Selain itu, Suryomentaram merumuskan hidup sederhana ala dia dalam NEMSA (6-SA), yaitu sakepenake, sabutuhe, sacukupe, samesthine, dan sabenere. Sementara itu, ia beranggapan bahwa sumber ketidakbahagiaan adalah keinginan. Wujud keinginan itu ada semat, drajat, dan kramat.
Semat itu berupa kekayaan, kesenangan, kecantikan, ketampanan, dan hal-hal yang biasanya bersifat fisik. Sementara drajat adalah keluhuran, kemuliaan, keutamaan, dan status sosial. Sedangkan kramat adalah kekuasaan, kedudukan, dan pangkat.
WEJANGAN-WEJANGAN KI AGENG SURYOMENTARAM
WEJANGAN POKOK ILMU BAHAGIA
BAGIAN I
Senang-Susah
Di atas bumi dan di kolong langit ini tidak ada barang yang pantas dicari, dihindari atau ditolak secara mati-matian. Meskipun demikian manusia itu tentu berusaha mati-matian untuk mencari, menghindari atau menolak sesuatu, walaupun itu tidak sepantasnya dicari, ditolak atau dihindarinya. Bukankah apa yang dicari atau ditolaknya itu tidak menyebabkan orang bahagia dan senang selamanya, atau celaka dan susah selamanya. Tetapi pada waktu orang menginginkan sesuatu, pasti ia mengira atau berpendapat bahwa “jika keinginanku tercapai, tentulah aku bahagia dan senang selamanya; dan jika tidak tercapai tentulah aku celaka dan susah selamanya”.

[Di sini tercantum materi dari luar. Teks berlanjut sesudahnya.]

(** After the purges of the targets, the key at a target is its purge. *)
Lemma lookup_fold_purge term ts s hv p :
  targets_apart ts = true -> In (hv, p) ts ->
  lookup (hive_root (fold_left (purge_target term) ts s) hv) (split_path p) =
    option_map (purge term) (lookup (hive_root s hv) (split_path p)).
Proof.
  revert s. induction ts as [|t0 ts IH]; intros s Hap Hin; [done|]. simpl in Hap |- *.
  apply andb_prop in Hap as [Hap1 Hap2]. rewrite forallb_forall in Hap1.
  destruct Hin as [->|Hin].
  - rewrite lookup_fold_apart; [apply lookup_purge_self|]. intros t' Ht'. rewrite apart_sym. by apply Hap1.
  - rewrite IH by done. by rewrite lookup_purge_apart by (by apply Hap1).
Qed.

(** Purging targets whose keys are already purged changes nothing. *)
Lemma fold_purge_fixed term ts s :
  (forall hv p k, In (hv, p) ts -> lookup (hive_root s hv) (split_path p) = Some k -> purge term k = k) ->
  fold_left (purge_target term) ts s = s.
Proof.
  revert s. induction ts as [|[hv p] ts IH]; intros s Hfix; cbn [fold_left]; [done|].
  assert (purge_target term s (hv, p) = s) as ->; [|apply IH; intros; eapply Hfix; [by right|done]].
  simpl. destruct (lookup (hive_root s hv) (split_path p)) as [k|] eqn:Hl.
  - rewrite (alter_at_fixed _ _ _ k Hl); [apply set_hive_root_same|]. eapply Hfix; [by left|done].
  - by rewrite alter_at_none, set_hive_root_same.
Qed.

Lemma wf_fold_purge term ts s : wf_store s = true -> wf_store (fold_left (purge_target term) ts s) = true.
Proof. revert s. induction ts as [|t ts IH]; intros s Hw; simpl; [done|]. apply IH. by apply wf_store_purge. Qed.

Lemma events_unmatched p term l :
  flat_map (events_of p term) (List.filter (fun c => negb (is_target term c)) l) = [].
Proof.
  induction l as [|c l IH]; simpl; [done|]. unfold is_target at 1.
  destruct (name_match term c) eqn:H1, (value_match term c) eqn:H2; simpl; try done.
  unfold events_of at 1, value_events. unfold value_match in H2. rewrite H1, IH.
  by destruct (default_string c) as [v|]; [rewrite H2|].
Qed.

Lemma traces_unmatched p term l :
  flat_map (purge_trace p term) (List.filter (fun c => negb (is_target term c)) l) = [].
Proof.
  induction l as [|c l IH]; simpl; [done|]. destruct (is_target term c) eqn:Ht; simpl; [done|].
  unfold purge_trace at 1. rewrite Ht, IH. unfold is_target in Ht.
  apply orb_false_iff in Ht as [-> ->]. done.
Qed.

Pendapat di atas itu teranglah keliru. Bukankah sudah beribu-ribu keinginannya yang tercapai, namun ia tetap saja tidak bahagia, melainkan senang sebentar, kemudian susah lagi? Juga sudah beribu-ribu keinginannya yang tidak tercapai, namun ia tetap saja tidak celaka, melainkan bersusah hati sebentar kemudian senang kembali. Jadi pendapat bahwa tercapainya keinginan menyebabkan rasa bahagia atau tidak tercapainya keinginan menyebabkan rasa celaka, jelaslah keliru. Tetapi setiap keinginan pasti disertai pendapat demikian.

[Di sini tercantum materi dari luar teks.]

(* ===== verification/Refinement.v ===== *)
(** * The script on an implementation that agrees with the in-memory
    registry on some hives

    [clean_reg.py] reaches the registry only through [OpenKey],
    [EnumKey], [QueryValueEx] and [DeleteKey].  An implementation of the
    [Winreg] interface whose calls agree with those of [tree_winreg],
    through an abstraction of its states ([absS]) and handles ([absH]),
    on the hives [dom] holds of, runs the targets in those hives as the
    in-memory registry does: it prints the same lines and reaches a state
    whose abstraction is the state reached on the in-memory registry
    ([scan_targets_sim]).  [MergedView.v] uses it to carry the theorems on
    the first four targets over to the registry as Windows stores it. *)

From S2P Require Import Prelude PyStr Winreg CleanReg CleanRegMain.
From Stdlib Require Import String.

Open Scope list_scope.

(** The abstraction of a result of the script. *)
Definition abs_run {St : Type} (absS : St -> regstore) (r : option (St * list event))
  : option (regstore * list event) :=
  option_map (fun '(s', l) => (absS s', l)) r.

(** An open key of the in-memory registry lies in the hive it was opened in. *)
Lemma reg_open_hive s hv p acc h : reg_open s hv p acc = Ok h -> h.1 = hv.
Proof.
  unfold reg_open. destruct (lookup _ _); [|done]. destruct (allows _ _); [|done]. by intros [= <-].
Qed.

(** ** Simulation on a set of hives

    The calls of the implementation agree with those of [tree_winreg]
    on the hives [dom] holds of, and on the keys opened in them. *)
Section RefineOn.
Context {St HD : Type} `{Winreg St HD}.
Variable absS : St -> regstore.
Variable absH : HD -> handle.
Variable dom : hive -> bool.

Hypothesis OpenKey_sim :
  forall s hv p acc, dom hv = true -> result_map absH (OpenKey s hv p acc) = reg_open (absS s) hv p acc.
Hypothesis EnumKey_sim :
  forall s h i, dom (absH h).1 = true -> EnumKey s h i = reg_enum (absS s) (absH h) i.
Hypothesis QueryValueEx_sim :
  forall s h n, dom (absH h).1 = true -> QueryValueEx s h n = reg_query (absS s) (absH h) n.
Hypothesis DeleteKey_sim :
  forall s hv p, dom hv = true -> result_map absS (DeleteKey s hv p) = reg_delete (absS s) hv p.

Lemma open_sim_ok s hv p acc h :
  dom hv = true -> OpenKey s hv p acc = Ok h -> reg_open (absS s) hv p acc = Ok (absH h) /\ dom (absH h).1 = true.
Proof.
  intros Hd E. assert (reg_open (absS s) hv p acc = Ok (absH h)) as Ho by (by rewrite <- OpenKey_sim, E).
  split; [done|]. by rewrite (reg_open_hive _ _ _ _ _ Ho).
Qed.

Lemma open_sim_err s hv p acc e :
  dom hv = true -> OpenKey s hv p acc = Err e -> reg_open (absS s) hv p acc = Err e.
Proof. intros Hd E. by rewrite <- OpenKey_sim, E. Qed.

Lemma check_default_value_sim s hv fp term :
  dom hv = true -> check_default_value s hv fp term = check_default_value (absS s) hv fp term.
Proof.
  intros Hd. unfold check_default_value. cbn [OpenKey QueryValueEx tree_winreg].
  destruct (OpenKey s hv fp KEY_READ) as [h|e] eqn:E.
  - destruct (open_sim_ok _ _ _ _ _ Hd E) as [-> Hh]. by rewrite QueryValueEx_sim.
  - by rewrite (open_sim_err _ _ _ _ _ Hd E).
Qed.

Lemma search_loop_sim fuel s hv p term h i acc log :
  dom hv = true -> dom (absH h).1 = true ->
  search_loop fuel s hv p term h i acc log = search_loop fuel (absS s) hv p term (absH h) i acc log.
Proof.
  intros Hd Hh. revert i acc log. induction fuel as [|f IH]; intros i acc log; [done|].
  cbn [search_loop EnumKey tree_winreg]. rewrite EnumKey_sim by done. destruct (reg_enum _ _ _); [|done].
  rewrite check_default_value_sim by done. destruct (py_in _ _), (check_default_value _ _ _ _); apply IH.
Qed.

Lemma search_keys_sim fuel s hv p term :
  dom hv = true -> search_keys fuel s hv p term = search_keys fuel (absS s) hv p term.
Proof.
  intros Hd. unfold search_keys. cbn [OpenKey tree_winreg]. destruct (OpenKey s hv p KEY_READ) as [h|e] eqn:E.
  - destruct (open_sim_ok _ _ _ _ _ Hd E) as [-> Hh]. by apply search_loop_sim.
  - by rewrite (open_sim_err _ _ _ _ _ Hd E).
Qed.

Lemma delete_key_sim fuel :
  (forall s hv p, dom hv = true -> abs_run absS (delete_key fuel s hv p) = delete_key fuel (absS s) hv p) /\
  (forall s hv p h, dom hv = true -> dom (absH h).1 = true ->
     abs_run absS (delete_subkeys fuel s hv p h) = delete_subkeys fuel (absS s) hv p (absH h)).
Proof.
  induction fuel as [|f [IH1 IH2]]; split; intros *; [done|done| |]; simpl.
  - intros Hd. destruct (OpenKey s hv p KEY_ALL_ACCESS) as [h|e] eqn:E.
    + destruct (open_sim_ok _ _ _ _ _ Hd E) as [-> Hh]. simpl. rewrite <- IH2 by done.
      destruct (delete_subkeys f s hv p h) as [[s1 l1]|]; simpl; [|done].
      rewrite <- DeleteKey_sim by done. by destruct (DeleteKey s1 hv p).
    + by rewrite (open_sim_err _ _ _ _ _ Hd E).
  - intros Hd Hh. rewrite <- EnumKey_sim by done. destruct (EnumKey s h 0) as [n|]; simpl; [|done].
    rewrite <- IH1 by done. destruct (delete_key f s hv (join_path p n)) as [[s1 l1]|]; simpl; [|done].
    rewrite <- IH2 by done. by destruct (delete_subkeys f s1 hv p h) as [[s2 l2]|].
Qed.

Lemma delete_matches_sim fuel s keys :
  Forall (fun f : found => dom f.1.1 = true) keys ->
  abs_run absS (delete_matches fuel s keys) = delete_matches fuel (absS s) keys.
Proof.
  revert s. induction keys as [|[[h k] r] keys IH]; intros s Hk; simpl; [done|].
  apply Forall_cons in Hk as [Hh Hk]. simpl in Hh.
  rewrite <- (proj1 (delete_key_sim fuel)) by done.
  destruct (delete_key fuel s h k) as [[s1 l1]|]; simpl; [|done].
  rewrite <- IH by done. by destruct (delete_matches fuel s1 keys) as [[s2 l2]|].
Qed.

Lemma scan_targets_sim fuel s ts :
  forallb (fun t => dom t.1) ts = true ->
  abs_run absS (scan_targets fuel s ts) = scan_targets fuel (absS s) ts.
Proof.
  revert s. induction ts as [|[hv p] ts IH]; intros s Hts; simpl in Hts |- *; [done|].
  apply andb_prop in Hts as [Hd Hts].
  rewrite <- search_keys_sim by done.
  destruct (search_keys fuel s hv p _) as [[keys l1]|] eqn:Hs; simpl; [|done].
  rewrite <- delete_matches_sim;
    [|eapply Forall_impl; [exact (search_keys_hive _ _ _ _ _ _ _ Hs)|by intros f ->]].
  destruct (delete_matches fuel s keys) as [[s1 l2]|]; simpl; [|done].
  rewrite <- IH by done. by destruct (scan_targets fuel s1 ts) as [[s2 l3]|].
Qed.
End RefineOn.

Sebagai contoh, ketika orang berkeinginan sesuatu, misalnya berhajat mengawinkan anaknya, dan karena ia tidak punya cukup uang, ia akan mencari pinjaman.Di dalam mencari pinjaman itu ia merasa: “Jika usahaku untuk mencari pinjaman ini tidak berhasil, pastilah aku celaka dan merasa malu selamanya”. Andaikata ia gagal memperoleh pinjaman, ia tidak akan merasa celaka, melainkan hanya merasa malu sebentar. Kemudian setelah merasa susah karena ia tidak dapat mengundang siapa pun, tidak dapat menanggap (mempertunjukan) wayang dan tidak dapat mengadakan janggrungan (tarian bersama antara penari-penari dan tetamu-tetamu dalam pesta perjamuan orang Jawa), ia pun akan merasa senang lagi, bahkan lega hatinya.”Wah, untunglah usahaku mencari hutang tempo hari tidak berhasil. Andaikata aku berhasil, pasti sekarang ini aku akan kelabakan (gelisah) mencari uang untuk membayar hutang itu kembali.” Demikianlah, maka jelaslah bahwa tidak tercapainya keinginan tidak menyebabkan orang merasa celaka.

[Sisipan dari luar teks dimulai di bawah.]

(** The run over [both_hives], computed. *)
Definition both_run : option (hives * list event) := Eval vm_compute in main 20 both_hives.
Definition both_final : hives := match both_run with Some (m', _) => m' | None => both_hives end.
Definition both_log : list event := match both_run with Some (_, l) => l | None => [] end.

Lemma merged_main_idempotent_witness : main 20 both_final = Some (both_final, [StartingScan; ScanComplete]).
Proof. apply (merged_main_idempotent 20 both_hives both_final both_log); vm_compute; reflexivity. Defined.

(** Before any deletion, [HKEY_CLASSES_ROOT\Directory\shell] shows the
    per-user subkeys and the machine's [antigravity.open]. *)
Lemma merged_search_spec_witness :
  search_keys 10 (of_store sample_store) HKEY_CLASSES_ROOT "Directory\shell" "Antigravity" =
    Some (flat_map (matches_of HKEY_CLASSES_ROOT "Directory\shell" "Antigravity")
            (merged_children (of_store sample_store) (split_path "Directory\shell")),
          flat_map (events_of "Directory\shell" "Antigravity")
            (merged_children (of_store sample_store) (split_path "Directory\shell"))).
Proof.
  eapply merged_search_spec;
    [done|vm_compute; reflexivity|vm_compute; reflexivity|reflexivity|vm_compute; reflexivity|vm_compute; lia].
Defined.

Demikian juga keinginan yang tercapai tidak menyebabkan orang merasa bahagia. Misalnya orang berhasrat keras untuk kawin. Ia merasa: “Jika si Anu itu menjadi suami/isteriku, berbahagialah aku.” Dibayangkannya: “Jodohku itu akan kugandeng selama tiga tahun tanpa kulupakan.” Tetapi bila hasrat kawinnya itu benar-benar terlaksana, ia pun tidak akan sungguh-sungguh bahagia, melainkan hanya senang sebentar dan kemudian susah lagi. Bahkan sering terjadi dalam perkawinan bahwa sesudah seminggu saja sudah terjadi pertikaian.
Jadi teranglah bahwa jika keinginan itu tercapai maka hal itu tidak menyebabkan bahagia dan jika tidak tercapai, tidak pula menyebabkan celaka. Kenyataannya ialah bahwa senang dan susah itu tidak berlangsung terus menerus. Sepanjang hidup manusia sejak masa kanak-kanak sampai tua, ia belum pernah mengalami senang selama tiga hari tanpa susah, atau mengalami susah selama tiga hari tanpa senang. Pengalaman semacam itu tidak akan terjadi dan tidak mungkin dapat dialami.
Mulur
Yang menyebabkan senang ialah tercapainya keinginan. Keinginan tercapai menimbulkan rasa senang, enak, lega, puas, tenang, gembira. Padahal keinginan ini bila tercapai pasti mulur, memanjang, dalam arti meningkat. Ini berarti bahwa hal yang diinginkan itu meningkat entah jumlahnya entah mutunya sehingga tidak dapat tercapai dan hal ini akan menimbulkan susah. Jadi senang itu tidak dapat berlangsung terus-menerus.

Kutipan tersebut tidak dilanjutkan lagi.